Majas Erklärung zur Beendigung des Hungerstreiks

Juli 14, 2025

übernommen von: https://www.basc.news/

siehe auch: https://www.instagram.com/reel/DMFcEHSsP3J/?igsh=MW9rNXFsemdmdW1lag%3D%3D

Liebe Mitmenschen, Gefährt*innen und Unterstützer*innen, 

mein Name ist Maja. Seit dem 5. Juni befinde ich mich im Hungerstreik. Ihn begann ich als Protest gegen die rechtswidrige und doch nicht wiedergutgemachte Auslieferung von Deutschland nach Ungarn vor einem Jahr, die repressive Verfolgung von Antifaschist*innen, die vorverurteilende und fragwürdige Prozessführung, genauso gegen die bis heute andauernde Isolationshaft und die menschenverachtenden Haftbedingungen in ungarischen Knästen. Nun habe ich mich dazu entschlossen den Hungerstreik nach fast sechs Wochen zu pausieren. 
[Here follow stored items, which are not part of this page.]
Lemma typing_done (original : Js.str) (k : nat) :
  (length original <= k)%nat ->
  ticks k (init original)
  = {| text := original; textContent := original; timer := None |}.
Proof.
  induction k as [|k IH]; intros Hk.
  - destruct original; [reflexivity | cbn in Hk; lia].
  - unfold ticks in *. rewrite Nat.iter_succ.
    destruct (Nat.eq_dec (length original) (S k)) as [Heq|Hne].
    + fold (ticks k (init original)). rewrite typing_progress by lia.
      unfold tick. cbn [timer]. unfold typeText. cbn [text textContent].
      replace (S k <? length original)%nat with false
        by (symmetry; apply Nat.ltb_ge; lia).
      rewrite <- Heq, firstn_all. reflexivity.
    + rewrite IH by lia. reflexivity.
Qed.

(** X22.  The typing effect types the text it found, code unit by
    code unit and nothing else: after [k] ticks of its timer the
    element holds the first [k + 1] UTF-16 code units of the text
    while the text is longer than [k] code units, and from then on it
    holds the whole text and no timer is pending. *)
Theorem typing_effect_types_the_text :
  forall (original : Js.str) (k : nat),
    let s := ticks k (init original) in
    ((k < length original)%nat ->
     textContent s = take (S k) original /\ timer s = Some (S k))
    /\ ((length original <= k)%nat ->
        textContent s = original /\ timer s = None).
Proof.
  intros original k s. subst s. split; intros Hk.
  - rewrite typing_progress by exact Hk. split; reflexivity.
  - rewrite typing_done by exact Hk. split; reflexivity.
Qed.

(** A text with an accented letter is typed in as many ticks as it
    has code units: three for [Dév], whose UTF-8 form has four bytes. *)
Example typing_accented_text :
  let s := ticks 2 (init (Js.utf16 "Dév")) in
  textContent s = Js.utf16 "Dév" /\ timer (tick s) = None
  /\ textContent (ticks 1 (init (Js.utf16 "Dév"))) = [68; 233]%N.
Proof. cbv zeta. repeat split; reflexivity. Qed.

End Typing.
Ich möchte meine Gesundheit nicht weiter strapazieren, denn ich spüre, wenn ich jetzt nicht umkehre, ist es bald zu spät dafür. Dann würde es auch wenig nützen, würden meine Forderungen erfüllt werden. Ich wäre fürs Leben gezeichnet, bin es womöglich schon jetzt. Ich wollte es nie soweit kommen lassen, hoffte naiv darauf, dass ein so radikaler Schritt wie der Hungerstreik endlich Bewusstsein bei den Verantwortungsträger*innen und allen, die etwas ändern können, schafft, dass sie handeln, nach einem Jahr Beschwichtigungen, Lächeln und Ignoranz. 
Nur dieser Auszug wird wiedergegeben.